> **WHAT THE EXERCISE ASKS**
Report the number of lines of the listing below containing the string "else", with nothing added.

----------

Record World : Type := {
  table : Table;
  uuid_calls : nat;
  clock_reads : nat;
  backend_calls : nat
}.

Definition M (A : Type) : Type := World → Result A * World.

#[global] Instance M_ret : MRet M := λ A a w, (Ok a, w).
#[global] Instance M_bind : MBind M := λ A B f m w,
  match m w with
  | (Ok a, w') => f a w'
  | (Raise e, w') => (Raise e, w')
  end.

Definition raise {A} (e : Exn) : M A := λ w, (Raise e, w).

(** [try: body except Exception: handler] *)
Definition try_except {A} (body : M A) (handler : Exn → M A) : M A := λ w,
  match body w with
  | (Raise e, w') => handler e w'
  | r => r
  end.

(** Key and filter conditions ([boto3.dynamodb.conditions]). *)
Inductive Cond : Type :=
| AttrEq (a : string) (v : string)
| AttrBeginsWith (a : string) (p : string)
| AttrBetween (a : string) (lo hi : string)
| CondAnd (c1 c2 : Cond)
| CondOr (c1 c2 : Cond).

Definition str_attr (a : string) (item : Item) : option string :=
  match item !! a with
  | Some (VStr s) => Some s
  | _ => None
  end.

Fixpoint eval_cond (c : Cond) (item : Item) : bool :=
  match c with
  | AttrEq a v =>
      match str_attr a item with Some s => String.eqb s v | None => false end
  | AttrBeginsWith a p =>
      match str_attr a item with Some s => String.prefix p s | None => false end
  | AttrBetween a lo hi =>
      match str_attr a item with
      | Some s => String.leb lo s && String.leb s hi
      | None => false
      end
  | CondAnd c1 c2 => eval_cond c1 item && eval_cond c2 item
  | CondOr c1 c2 => eval_cond c1 item || eval_cond c2 item
  end.

(** The table and its two global secondary indexes. *)
Inductive Index : Type := Primary | GSI1 | GSI2.

Definition partition_attr (ix : Index) : string :=
  match ix with Primary => "PK" | GSI1 => "GSI1PK" | GSI2 => "GSI2PK" end.

Definition sort_attr (ix : Index) : string :=
  match ix with Primary => "SK" | GSI1 => "GSI1SK" | GSI2 => "GSI2SK" end.

(** An item shows up in an index when it carries both key attributes. *)
Definition in_index (ix : Index) (item : Item) : bool :=
  match str_attr (partition_attr ix) item, str_attr (sort_attr ix) item with
  | Some _, Some _ => true
  | _, _ => false
  end.

Definition sort_key (ix : Index) (item : Item) : string :=
  match str_attr (sort_attr ix) item with Some s => s | None => "" end.

Definition sort_le (ix : Index) (i j : Item) : Prop :=
  String.le (sort_key ix i) (sort_key ix j).

#[global] Instance sort_le_dec ix : RelDecision (sort_le ix).
Proof. intros i j. unfold sort_le. apply _. Defined.

Definition rows (t : Table) : list Item := (map_to_list t).*2.

(** The rows a [Query] against index [ix] returns: the matching items of
    the index in the order of its sort key (descending when
    [ScanIndexForward] is false), cut at [Limit].  The response is taken to
    hold every matching row: the service reads ['Items'] of the first page
    and never follows [LastEvaluatedKey]. *)
Definition select (ix : Index) (c : Cond) (forward : bool)
    (limit : option nat) (t : Table) : list Item :=
  let hits := filter (λ i, in_index ix i && eval_cond c i) (rows t) in
  let sorted := merge_sort (sort_le ix) hits in
  let ordered := if forward then sorted else reverse sorted in
  match limit with Some n => take n ordered | None => ordered end.

(** *** The calls the service makes *)

(** The world after one more UUID, clock reading or request, and after an
    item is stored under its primary key. *)
Definition tick_uuid (w : World) : World :=
  {| table := table w; uuid_calls := S (uuid_calls w);
     clock_reads := clock_reads w; backend_calls := backend_calls w |}.

Definition tick_clock (w : World) : World :=
  {| table := table w; uuid_calls := uuid_calls w;
     clock_reads := S (clock_reads w); backend_calls := backend_calls w |}.

Definition tick_backend (w : World) : World :=
  {| table := table w; uuid_calls := uuid_calls w;
     clock_reads := clock_reads w; backend_calls := S (backend_calls w) |}.

Definition store (pk sk : string) (item : Item) (w : World) : World :=
  {| table := <[(pk, sk) := item]> (table w); uuid_calls := uuid_calls w;
     clock_reads := clock_reads w; backend_calls := backend_calls w |}.

(** Reading a key off a dictionary literal. *)
Fixpoint assoc {V} (k : string) (l : list (string * V)) : option V :=
  match l with
  | [] => None
  | (k', v) :: l => if String.eqb k' k then Some v else assoc k l
  end.

Section Service.
Context (rt : Runtime).

Definition generate_id : M string := λ w,
  (Ok (uuid4 rt (uuid_calls w)), tick_uuid w).

Definition datetime_utcnow : M Z := λ w,
  (Ok (utcnow rt (clock_reads w)), tick_clock w).

Definition get_timestamp : M string :=
  now ← datetime_utcnow; mret (isoformat rt now).

Definition timedelta_days (d : Z) : Z := d * 86400000000.

(** One request to the backend: it goes through or raises. *)
Definition backend_call : M unit := λ w,
  match backend_fault rt (backend_calls w) with
  | Some e => (Raise e, tick_backend w)
  | None => (Ok tt, tick_backend w)
  end.

Definition read_table : M Table := λ w, (Ok (table w), w).

Definition write_table (pk sk : string) (item : Item) : M unit := λ w,
  (Ok tt, store pk sk item w).

(** [table.put_item(Item=item)]: the item replaces whatever is stored under
    its primary key. *)
Definition put_item (item : Item) : M unit :=
  _ ← backend_call;
  match str_attr "PK" item, str_attr "SK" item with
  | Some pk, Some sk => write_table pk sk item
  | _, _ => raise (BackendError "ValidationException")
  end.

(** [table.get_item(Key=...).get('Item')] *)
Definition get_item (pk sk : string) : M (option Item) :=
  _ ← backend_call; t ← read_table; mret (t !! (pk, sk)).

(** [table.query(...).get('Items', [])] *)
Definition query (ix : Index) (c : Cond) (forward : bool) (limit : option nat)
  : M (list Item) :=
  _ ← backend_call; t ← read_table; mret (select ix c forward limit t).

(** [table.scan(FilterExpression=...).get('Items', [])] *)
Definition scan (c : Cond) : M (list Item) :=
  _ ← backend_call; t ← read_table;
  mret (filter (λ i, eval_cond c i) (rows t)).

(** *** User management *)

Definition create_user (user_id email role : string) : M Item :=
  created_at ← get_timestamp;
  updated_at ← get_timestamp;
  let item : Item := list_to_map [
    ("PK", VStr ("USER#" +:+ user_id));
    ("SK", VStr "METADATA");
    ("email", VStr email);
    ("role", VStr role);
    ("created_at", VStr created_at);
    ("updated_at", VStr updated_at) ] in
  _ ← put_item item;
  mret item.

----------

> **ANSWER SPACE**
2